Lemma context_digest_binds_components_witness :
  let a := [as_bytes "ab"; as_bytes "c"] in
  a = a \/
  (context_encoding a <> context_encoding a /\
   sha256 (context_encoding a) = sha256 (context_encoding a)).
Proof. apply context_digest_binds_components; [repeat constructor..|reflexivity]. Defined.

(** ** Properties of the redaction *)

Lemma prohibited_in_spec (lower : string) (keys : list string) :
  prohibited_in lower keys = true <->
  exempt_suffix lower = false /\
  exists p, p ∈ keys /\ (lower = p \/ contains lower p = true).
Proof.
  induction keys as [|p keys IH]; simpl; [set_solver|].
  destruct (bool_decide (lower = p) || contains lower p) eqn:E.
  - assert (lower = p \/ contains lower p = true) as Hp.
    { apply orb_true_iff in E. by rewrite bool_decide_eq_true in E. }
    destruct (exempt_suffix lower); [rewrite IH; naive_solver|].
    split; [|done]. intros _. split; [done|]. exists p. set_solver.
  - bool_to_prop. rewrite IH. split; intros [Hx (q & Hq & Ho)]; (split; [done|]); exists q.
    + split; [by constructor|done].
    + apply elem_of_cons in Hq as [->|Hq]; [|done]. destruct Ho; congruence.
Qed.

Lemma sanitize_with_clean (keys : list string) (m : string) (p : string) :
  p ∈ keys ->
  contains (to_ascii_lowercase "[REDACTED_SECURITY_ERROR]") p = false ->
  contains (to_ascii_lowercase (sanitize_with keys m)) p = false.
Proof.
  induction keys as [|q keys IH]; [set_solver|]. intros Hin Hred. simpl.
  destruct (contains (to_ascii_lowercase m) q) eqn:Hq; [done|].
  apply elem_of_cons in Hin as [->|Hin]; [|by apply IH].
  clear IH. induction keys as [|r keys IHk]; simpl; [done|].
  by destruct (contains (to_ascii_lowercase m) r).
Qed.

(** A sanitized error message contains none of the prohibited words, in any
    case. *)
Theorem sanitized_message_is_clean (message word : string) :
  word ∈ PROHIBITED_KEYS ->
  contains (to_ascii_lowercase (sanitize_error_message message)) word = false.
Proof.
  intros Hw. apply sanitize_with_clean; [done|].
  unfold PROHIBITED_KEYS in Hw.
  repeat (apply elem_of_cons in Hw as [->|Hw]; [vm_compute; reflexivity|]).
  by apply not_elem_of_nil in Hw.
Qed.

Lemma sanitized_message_is_clean_witness :
  contains (to_ascii_lowercase (sanitize_error_message "bad PassWord: hunter2")) "password"
  = false.
Proof. apply sanitized_message_is_clean. unfold PROHIBITED_KEYS. constructor. Defined.

(** ** Properties of TOTP *)

Lemma digits_of_length fuel z acc n :
  0 <= z < 10 ^ Z.of_nat (S n) ->
  (String.length (digits_of fuel z acc) <= S n + String.length acc)%nat.
Proof.
  revert z acc n; induction fuel as [|fuel IH]; intros z acc n Hz; simpl; [lia|].
  destruct (z / 10 =? 0) eqn:E; simpl; [lia|]. bool_to_prop.
  destruct n as [|n].
  - rewrite Z.div_small in E by lia. done.
  - etransitivity; [apply (IH _ _ n)|simpl; lia].
    split; [apply Z.div_pos; lia|]. apply Z.div_lt_upper_bound; [lia|].
    replace (10 * 10 ^ Z.of_nat (S n)) with (10 ^ Z.of_nat (S (S n))); [lia|].
    rewrite (Nat2Z.inj_succ (S n)), Z.pow_succ_r; lia.
Qed.

Lemma length_string_app (s t : string) :
  String.length (s +:+ t) = (String.length s + String.length t)%nat.
Proof. pose proof (slen_app s t) as H. unfold slen in H. lia. Qed.

Lemma length_repeat_char n a : String.length (repeat_char n a) = n.
Proof. induction n as [|n IH]; simpl; [done|]. by rewrite IH. Qed.

Lemma format_padded_length (width : nat) (z : Z) :
  (0 < width)%nat -> 0 <= z < 10 ^ Z.of_nat width ->
  String.length (format_padded width z) = width.
Proof.
  intros Hw Hz. destruct width as [|n]; [lia|]. unfold format_padded, format_unsigned.
  rewrite length_string_app, length_repeat_char.
  pose proof (digits_of_length 20 z EmptyString n Hz) as H. change (String.length EmptyString) with 0%nat in H. lia.
Qed.

Lemma land_15_range z : 0 <= Z.land z 15 <= 15.
Proof. change 15 with (Z.ones 4) at 1 2. rewrite Z.land_ones by lia.
  pose proof (Z.mod_pos_bound z (2 ^ 4) ltac:(lia)). lia. Qed.

(** With the digits and periods the broker accepts, [generate] never panics:
    the truncation offset stays inside the twenty bytes of the MAC, it fails
    exactly when under two seconds of the time step are left, and otherwise
    returns a code of exactly the configured number of characters for the
    current time step. *)
Theorem totp_generate_total `{HashLaws} (digits period t : Z) (seed : list byte) :
  (digits = 6 \/ digits = 8) -> 5 <= period <= 300 -> 0 <= t ->
  let g := with_period_seconds (with_digits digits) period in
  (is_Some (hmac_sha1 seed (be_bytes 8 (t / period))
              !! Z.to_nat (Z.land (byte_at (hmac_sha1 seed (be_bytes 8 (t / period))) 19) 15 + 3))) /\
  if period - t mod period <? 2
  then generate g seed t = Fail SessionExpired
  else exists code, generate g seed t = Done (code, t / period) /\
         slen code = digits.
Proof.
  intros Hd Hp Ht g. split.
  - apply lookup_lt_is_Some. rewrite length_hmac_sha1.
    pose proof (land_15_range (byte_at (hmac_sha1 seed (be_bytes 8 (t / period))) 19)). lia.
  - unfold generate, compute_time_step, g. cbn [totp_period_seconds totp_digits with_period_seconds with_digits].
    destruct (Z.eqb_spec period 0); [lia|].
    destruct (period - t mod period <? 2); [done|].
    destruct (Z.ltb_spec u32_max (10 ^ digits)) as [Hlt|_].
    { exfalso. destruct Hd as [-> | ->]; vm_compute in Hlt; discriminate Hlt. }
    eexists. split; [reflexivity|]. unfold slen.
    rewrite format_padded_length; [rewrite Z2Nat.id; lia | lia |].
    rewrite Z2Nat.id by lia. apply Z.mod_pos_bound, Z.pow_pos_nonneg; lia.
Qed.

Lemma totp_generate_total_witness :
  exists code, generate totp_new (as_bytes "12345678901234567890") 30 = Done (code, 1) /\
    slen code = 6.
Proof.
  exact (proj2 (totp_generate_total 6 30 30 (as_bytes "12345678901234567890")
    (or_introl eq_refl) ltac:(lia) ltac:(lia))).
Defined.

(** ** Properties of the secure channel *)

Fixpoint send_all `{Aead} (c : SecureChannel) (ms : list (list byte)) :
    result CryptoError (list (list byte)) * SecureChannel :=
  match ms with
  | [] => (Ok [], c)
  | m :: ms =>
      match encrypt c m with
      | (Err e, c) => (Err e, c)
      | (Ok x, c) =>
          match send_all c ms with
          | (Err e, c) => (Err e, c)
          | (Ok xs, c) => (Ok (x :: xs), c)
          end
      end
  end.

Fixpoint receive_all `{Aead} (c : SecureChannel) (xs : list (list byte)) :
    result CryptoError (list (list byte)) * SecureChannel :=
  match xs with
  | [] => (Ok [], c)
  | x :: xs =>
      match decrypt c x with
      | (Err e, c) => (Err e, c)
      | (Ok m, c) =>
          match receive_all c xs with
          | (Err e, c) => (Err e, c)
          | (Ok ms, c) => (Ok (m :: ms), c)
          end
      end
  end.

(** The nonces the transmitting cipher is run with over a sequence of messages. *)
Fixpoint nonces_used `{Aead} (c : SecureChannel) (ms : list (list byte)) : list (list byte) :=
  match ms with
  | [] => []
  | m :: ms =>
      match checked_succ (ch_tx_nonce c) with
      | None => nonces_used (snd (encrypt c m)) ms
      | Some _ => format_nonce (ch_tx_nonce c) :: nonces_used (snd (encrypt c m)) ms
      end
  end.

(ASSIGNMENT): Print the records above verbatim from their first line to the line containing "sha256 (context_encoding a) = sha256", both included, and stop there.

(ANSWER BOX):
Lemma context_digest_binds_components_witness :
  let a := [as_bytes "ab"; as_bytes "c"] in
  a = a \/
  (context_encoding a <> context_encoding a /\
   sha256 (context_encoding a) = sha256 (context_encoding a)).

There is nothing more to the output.